• Malcolm Phoenix (unregistered) in reply to Ross

    It doesn't take special brilliance or extreme care to become financially independent after 35 years working in these professions. Just throttle back somewhat on expenses, live below your means, and save/invest the excess. If someone does that, then 35 years is plenty of time in 95+% of the cases.

  • pto (unregistered)

    Back in 2000 during the Dot Com boom I decided to head to Switzerland to work there for a year or two (being a dual citizen has its perks). I was planning on saving up a deposit for a house and wages in Switzerland are amongst the highest in the world to start with. But that era also coincided with a massive demand for software developers in Switzerland. The country, which normally provides excellent education and foresight in planning, had somehow missed the coming age of the computer. This meant that by the late 90's/early 2000's there was a huge demand for software developers and nowhere near enough people who were actually qualified.

    I'd lined up 7 interviews for the week that I would arrive in the country. Each of these paid at least three times my then salary. I got 7 job offers out of it. I couldn't quite decide between three which sounded the most interesting. Eventually on a whim I picked one and rang the others to decline. This resulted in a bidding war with the ones that I had turned down ringing me back with ever higher offers! I still ended up with the one I had initially picked, but at a substantially higher rate than even their gigantic starting offer. All the while thinking "this is never going to happen to me again!". And it never did. Two years later when I returned and the Dot Com boom had crashed, it took me six months to find another job.

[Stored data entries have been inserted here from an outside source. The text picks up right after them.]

(* ===== verification/Exec.v ===== *)
(** kernel/exec.c: replacing a process's program.

    [elfhdr] and [proghdr] are read at their byte offsets. The argument
    strings are in pages of kernel memory, named by their addresses. *)

From S2P Require Import Prelude Mem KString Params Kernel Spinlock Kalloc Sched Sleeplock Virtio Bio.
From S2P Require Import Log Vm Fs Console File Proc.

(** * kernel/elf.h *)

Definition ELF_MAGIC : Z := 0x464C457F.
Definition ELF_PROG_LOAD : Z := 1.
Definition ELFHDR_SIZE : Z := 64.
Definition PROGHDR_SIZE : Z := 56.

Definition elf_magic (x : list Z) : Z := blk_get 4 0 x.
Definition elf_entry (x : list Z) : Z := blk_get 8 24 x.
Definition elf_phoff (x : list Z) : Z := blk_get 8 32 x.
Definition elf_phnum (x : list Z) : Z := blk_get 2 56 x.

Definition ph_type (x : list Z) : Z := blk_get 4 0 x.
Definition ph_off (x : list Z) : Z := blk_get 8 8 x.
Definition ph_vaddr (x : list Z) : Z := blk_get 8 16 x.
Definition ph_filesz (x : list Z) : Z := blk_get 8 32 x.
Definition ph_memsz (x : list Z) : Z := blk_get 8 40 x.

Section exec.
Context {lnk : Linker} {dev : VirtioDev}.

Definition loadseg_turn (pagetable va : Z) (ip : nat) (offset sz i : Z) : K (Z + Z) :=
  if i <? sz then
    pa <- walkaddr pagetable (u64 (va + i)) ;;
    if pa =? 0 then panic "loadseg: address should exist" else
    let n := if sz - i <? PGSIZE then sz - i else PGSIZE in
    r <- readi ip (P_kern pa) (u32 (offset + i)) n ;;
    if negb (u32 r.1 =? n) then ret (inr (-1)) else ret (inl (u32 (i + PGSIZE)))
  else ret (inr 0).
Definition loadseg (pagetable va : Z) (ip : nat) (offset sz : Z) : K Z :=
  if negb (va mod PGSIZE =? 0) then panic "loadseg: va must be page aligned" else
  loop (loadseg_turn pagetable va ip offset sz) 0.

(** The label [bad]. *)
Definition exec_bad (pagetable sz : Z) (ip : option nat) : K Z :=
  when (negb (pagetable =? 0)) (proc_freepagetable pagetable sz) ;;;
  match ip with
  | Some i => iunlockput i ;;; end_op
  | None => ret tt
  end ;;;
  ret (-1).

(** Loading the segments: the status (false is [goto bad]) and the size. *)
Definition exec_load_turn (pagetable : Z) (ip : nat) (phnum : Z) (st : Z * Z * Z) : K (Z * Z * Z + bool * Z) :=
  let '(i, off, sz) := st in
  if i <? phnum then
    r <- readi ip (P_local []) (u32 off) PROGHDR_SIZE ;;
    let ph := r.2 in
    let next sz := (i + 1, i32 (off + PROGHDR_SIZE), sz) in
    if negb (r.1 =? PROGHDR_SIZE) then ret (inr (false, sz)) else
    if negb (ph_type ph =? ELF_PROG_LOAD) then ret (inl (next sz)) else
    if ph_memsz ph <? ph_filesz ph then ret (inr (false, sz)) else
    if u64 (ph_vaddr ph + ph_memsz ph) <? ph_vaddr ph then ret (inr (false, sz)) else
    sz1 <- uvmalloc pagetable sz (u64 (ph_vaddr ph + ph_memsz ph)) ;;
    if sz1 =? 0 then ret (inr (false, sz)) else
    if negb (ph_vaddr ph mod PGSIZE =? 0) then ret (inr (false, sz1)) else
    r <- loadseg pagetable (ph_vaddr ph) ip (u32 (ph_off ph)) (u32 (ph_filesz ph)) ;;
    if r <? 0 then ret (inr (false, sz1)) else ret (inl (next sz1))
  else ret (inr (true, sz)).

(** The string in the page at [a]. *)
Definition kstr_at (a : Z) : K (list Z) := gets (λ s, read_bytes (k_mem s) a (Z.to_nat PGSIZE)).

(** Pushing the argument strings: [None] is [goto bad]; else [argc], [sp] and [ustack]. *)
Definition exec_push_turn (pagetable stackbase : Z) (argv : list Z) (st : nat * Z * list Z) :
    K (nat * Z * list Z + option (nat * Z * list Z)) :=
  let '(argc, sp, ustack) := st in
  a <- deref (argv !! argc) ;;
  if a =? 0 then ret (inr (Some (argc, sp, ustack))) else
  if MAXARG <=? Z.of_nat argc then ret (inr None) else
  s <- kstr_at a ;;
  let n := strlen s + 1 in
  let sp := u64 (sp - n) in
  let sp := sp - sp mod 16 in
  if sp <? stackbase then ret (inr None) else
  r <- copyout pagetable sp (take (Z.to_nat n) s) ;;
  if r <? 0 then ret (inr None) else
  ret (inl (S argc, sp, ustack ++ [sp])).

(** What follows the last slash. *)
Fixpoint last_elem (s last : list Z) : list Z :=
  match s with
  | [] => last
  | c :: s' => if c =? 0 then last else last_elem s' (if c =? slash then s' else last)
  end.

(** From the second half of [exec]: the program is loaded, the stack is next. *)
Definition exec_stack (path : list Z) (argv : list Z) (entry pagetable sz : Z) : K Z :=
  p <- myproc ;;
  p <- deref p ;;
  pr <- proc_of p ;;
  let oldsz := p_sz pr in
  let sz := PGROUNDUP sz in
  sz1 <- uvmalloc pagetable sz (u64 (sz + 2 * PGSIZE)) ;;
  if sz1 =? 0 then exec_bad pagetable sz None else
  let sz := sz1 in
  uvmclear pagetable (u64 (sz - 2 * PGSIZE)) ;;;
  let stackbase := u64 (sz - PGSIZE) in
  r <- loop (exec_push_turn pagetable stackbase argv) (O, sz, []) ;;
  match r with
  | None => exec_bad pagetable sz None
  | Some (argc, sp, ustack) =>
      let n := Z.of_nat argc in
      let sp := u64 (sp - (n + 1) * 8) in
      let sp := sp - sp mod 16 in
      if sp <? stackbase then exec_bad pagetable sz None else
      r <- copyout pagetable sp (concat (le_bytes 8 <$> (ustack ++ [0]))) ;;
      if r <? 0 then exec_bad pagetable sz None else
      tf_set p (TF_a 1) sp ;;;
      modify_proc p (λ pr, set_p_name (safestrcpy (p_name pr) (last_elem path path) 16) pr) ;;;
      pr <- proc_of p ;;
      let oldpagetable := p_pagetable pr in
      modify_proc p (set_p_pagetable pagetable) ;;;
      modify_proc p (set_p_sz sz) ;;;
      tf_set p TF_epc entry ;;;
      tf_set p TF_sp sp ;;;
      proc_freepagetable oldpagetable oldsz ;;;
      ret n
  end.

Definition exec (path : list Z) (argv : list Z) : K Z :=
  p <- myproc ;;
  p <- deref p ;;
  begin_op ;;;
  ip <- namei path ;;
  match ip with
  | None => end_op ;;; ret (-1)
  | Some i =>
      ilock (Some i) ;;;
      r <- readi i (P_local []) 0 ELFHDR_SIZE ;;
      if negb (r.1 =? ELFHDR_SIZE) then exec_bad 0 0 (Some i) else
      let elf := r.2 in
      if negb (elf_magic elf =? ELF_MAGIC) then exec_bad 0 0 (Some i) else
      pagetable <- proc_pagetable p ;;
      if pagetable =? 0 then exec_bad 0 0 (Some i) else
      r <- loop (exec_load_turn pagetable i (elf_phnum elf)) (0, i32 (elf_phoff elf), 0) ;;
      let '(ok, sz) := r in
      if negb ok then exec_bad pagetable sz (Some i) else
      iunlockput i ;;;
      end_op ;;;
      exec_stack path argv (elf_entry elf) pagetable sz
  end.
End exec.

    Still, that super-high paying job didn't just pay well, it was just flat-out one of the most amazing jobs I've ever had. Very interesting work, fantastic work environment, great people to work with and some very clever and nice people in management.

  • Valhar2000 (unregistered) in reply to snoofle


  • Valhar2000 (unregistered) in reply to Ross

    Are your comments for our benefit, or for yours?

  • Dave (unregistered)

    I don't know why people think you have to be in some kind of comfortable position before you behave like Snoofle describes. I've done that since pretty much day one of my career, and have never, ever had cause to regret it. I've never been (involuntarily) out of work more than a week or two after leaving somewhere because they were complete idiots. And when you walk into interviews and announce 'I'm here to see if you're good enough to attract me' then you get given the good jobs.

    That aside, one of the most common mistakes made by people who don't know how to run businesses is not realising that underpaying people is just as big an error as overpaying them.

  • Dave (unregistered) in reply to Ross


    Either you're lying to yourself about what field you work in, or you're just an idiot, or you're lying (to yourself?) about how comfortably off you are, or you're lying to yourself about the profligacy of your spending. Pick one. No-one who's done the things you claim is hard up.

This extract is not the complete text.